Comments on this entry are closed.

  • Marilyn

    Well said! It really hurts sometimes,especially if you are feeling a little down or maybe just having a bad day yourself. Your advice really hits the spot. I also learnedfrom Raquels’ cmment, very wise. Thank you for sharing yourself with so many!

  • nancy

    Hi Henrik,i really appreciate you writings and i found them very interesting ann helpful.

  • Anonymous

    Hi Henrik,i really appreciate your writings and i found them very interesting and helpful.

  • You know man, I like it when people try and get under my skin.


    They see me as a threat. They are intimidated by me. They think I’m better than them. I take people talking shit as a compliment.

    Of course, if they keep doing this, I knock them out.

  • Fani Bhusan Das

    Thank you for the valuable advice given in your above article.

  • Susan

    I always look forward to your post, you have such practical advise for everyday problems. So many times I find myself reacting to something someone has said to me and not waiting to really understand it, it helps so much to know some practical steps to help sort it out. Recently I had a person say something to me, that at first just hurt my feelings, and after a few days passed I was able to finally put it in perspective. Your post helped me do that.


  • I actually seen this many times. People tend to accuse us of things they would do if they were wearing our shoes. I learned to question this anytime I really didn’t understand why I was accused of somethig bad I wouldn’t even though about, and the outburst used to leave me absolutely speachless.

  • Dejene

    Hi Henrik.
    A very useful idea,I exercises during my leadership time.
    Thank you.

  • I used to let people get to me, but very few do now. I think the people closest to us are the ones we let get under our skin the most. Why is that?

  • James

    Thank you for the great advice! I always take time to read your emails and posts because I always seem to learn something new from them – and I appreciate your sincerity and honesty.

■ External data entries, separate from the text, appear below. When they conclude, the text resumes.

(** The bytes from the end of the key on. *)
Definition tail_img (e : ent) : list Z :=
  [0; Z.land (zlen (e_val e)) 255; size_hi (zlen (e_key e)) (zlen (e_val e)); Z.land (e_ver e) 255; 61]
  ++ e_val e ++ [size_hi (zlen (e_key e)) (zlen (e_val e))]
  ++ replicate (Z.to_nat (zlen (eimg e) - 4 - (zlen (e_key e) + zlen (e_val e) + 6))) 0
  ++ flag_bytes (e_live e).

Lemma eimg_split e : eimg e = e_key e ++ tail_img e.
Proof.
  unfold eimg, tail_img, node_buffer. rewrite eimg_len.
  rewrite <- !app_assoc. do 2 f_equal. f_equal. f_equal. f_equal. f_equal.
  rewrite !zlen_app. change (zlen [_; _; _; _; _]) with 5. change (zlen [_]) with 1. f_equal. lia.
Qed.

Lemma rw_node_found i a e post sz :
  ent_ok e -> zlen a + zlen (eimg e) + 4 <= sz < 65536 ->
  rw_node (a ++ eimg e ++ post) sz i (zlen a + zlen (e_key e)) = Ret (Some (node_of i (zlen a) e)).
Proof.
  intros [Hk Hv Hl Hver] Hsz. destruct Hk as [Hk _].
  pose proof (eimg_bounds e) as [Hb _]. pose proof (zlen_nonneg a). pose proof (zlen_nonneg (e_val e)).
  set (len := zlen (e_key e)) in *. set (vs := zlen (e_val e)) in *.
  set (hi := size_hi len vs).
  set (pad := replicate (Z.to_nat (zlen (eimg e) - 4 - (len + vs + 6))) 0).
  assert (a ++ eimg e ++ post
          = (a ++ e_key e) ++ 0 :: Z.land vs 255 :: hi :: Z.land (e_ver e) 255 :: 61
              :: (e_val e ++ hi :: pad ++ flag_bytes (e_live e) ++ post)) as ->.
  { rewrite eimg_split. unfold tail_img. fold len vs hi pad. by norm_app. }
  assert (zlen (a ++ e_key e) = zlen a + len) as Ha by apply zlen_app.
  unfold rw_node. rewrite <- Ha. rewrite !mem_get_off by lia.
  change (mem_get (0 :: Z.land vs 255 :: hi :: _) 1) with (Ret (Z.land vs 255)).
  change (mem_get (0 :: _ :: hi :: _) 2) with (Ret hi).
  change (mem_get (0 :: _ :: _ :: _ :: 61 :: _) 4) with (Ret 61).
  change (mem_get (0 :: _ :: _ :: Z.land (e_ver e) 255 :: _) 3) with (Ret (Z.land (e_ver e) 255)).
  cbn [mbind outcome_bind].
  assert (u16 (Z.lor (Z.land vs 255) (Z.land (Z.shiftl hi 8) 1023)) = vs) as -> by (apply value_size_eq; lia).
  assert (Z.shiftr hi 2 = len) as -> by (apply key_size_eq; lia). rewrite Ha.
  rewrite (decide_False (P := _ \/ _)) by lia.
  assert (mem_get ((a ++ e_key e) ++ 0 :: Z.land vs 255 :: hi :: Z.land (e_ver e) 255 :: 61
              :: (e_val e ++ hi :: pad ++ flag_bytes (e_live e) ++ post))
            (zlen a + len + vs + RW_FLAG_SIZE) = Ret hi) as ->.
  { pose proof (mem_get_at ((a ++ e_key e) ++ [0; Z.land vs 255; hi; Z.land (e_ver e) 255; 61] ++ e_val e)
                 hi (pad ++ flag_bytes (e_live e) ++ post)) as M.
    norm_app in M. norm_app. rewrite <- M. f_equal.
    unfold RW_FLAG_SIZE, len, vs. zl. }
  cbn [mbind outcome_bind]. rewrite decide_False by tauto.
  assert (u16 (align4 (len + vs + RW_FLAG_SIZE + 1) + 4) = zlen (eimg e)) as ->.
  { pose proof (eimg_len e) as El. fold len vs in El. rewrite <- El. unfold u16. apply Z.mod_small. lia. }
  cbn [mbind outcome_bind].
  assert (mem_read ((a ++ e_key e) ++ 0 :: Z.land vs 255 :: hi :: Z.land (e_ver e) 255 :: 61
              :: (e_val e ++ hi :: pad ++ flag_bytes (e_live e) ++ post))
            (zlen a + len - len + zlen (eimg e) - 4) 4 = Ret (flag_bytes (e_live e))) as ->.
  { pose proof (mem_read_exact ((a ++ e_key e) ++ [0; Z.land vs 255; hi; Z.land (e_ver e) 255; 61]
                 ++ e_val e ++ [hi] ++ pad) (flag_bytes (e_live e)) post) as M.
    norm_app in M. norm_app.
    assert (zlen (flag_bytes (e_live e)) = 4) as Hf by (by destruct (e_live e)). rewrite Hf in M.
    rewrite <- M. f_equal. unfold pad.
    autorewrite with zlen. fold len vs. lia. }
  cbn [mbind outcome_bind]. rewrite decide_True by lia.
  unfold node_of. fold len vs. do 2 f_equal.
  replace (zlen a + len - len) with (zlen a) by lia.
  assert (forall z, 0 <= z < 65536 -> u16 z = z) as Hu by (intros; unfold u16; by apply Z.mod_small).
  unfold RW_FLAG_SIZE. rewrite !Hu by (rewrite ?Hu by lia; lia).
  f_equal; [|by destruct (e_live e)]. rewrite land_255. apply Z.mod_small. lia.
Qed.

    when my self esteem was lower [it’s improving ;)] I felt “fearful” most of the time – about my job, upcoming challenges in life, etc, etc. When someone said something that “hurt” me, it was usually because I was in a fearful, defensive state of mind. I was able to fix this by saying a simple phrase to myself – “I can’t help you until you stop being afraid.”

    It might sound like a strange phrase, but to me it means a couple things. First, I can’t help myself & deal with this situation rationally until I stop feeling vulnerable (afraid), because emotions can overpower good judgment. Second, it reminded me that to move my life in towards what I wanted (big picture), I had to eliminate my fear-based thinking.

    Everyone will find what works best for them and reading posts like yours eventually led me to find what has been working for me – and perhaps my “strange” phrase may resonate with someone else so I wanted to post it here for your readers.

    Anyway, thanks again for the great advice- and I’ll looking forward to your next post!


  • Gorishankar

    am new to this site but found it so helpful, got myself subscribed immediately. just wanted to understand how to overcome your deep rooted problems – like your education level. if someone has not done proper studies and his educational bas is very weak. how to cope with this problem, no matter what motivational quotes he is reading but at the end of the day if base is not strong nothing works :(
    is there any way i can overcome this problem

    • Hi Gorishankar,

      In my opinion, lack of Education is not a problem. The question is what do you want to achieve in life? Do you have any passion that you have always ignored considering the education is the only vehicle for success. Do ponder over this and you’ll find the answer.

  • Hi Henrik,

    Reading the post first time and must say that it is quite thought provoking and the tips are very helpful. Positive attitude always kills the negativity and makes life more meaningful.

  • Hi Gorishankar,

    I have a Masters degree and many with me and we also recognize these things, so don’t worry about your educational level,


  • Mike

    Thanks Henrick! Glad I found your blog.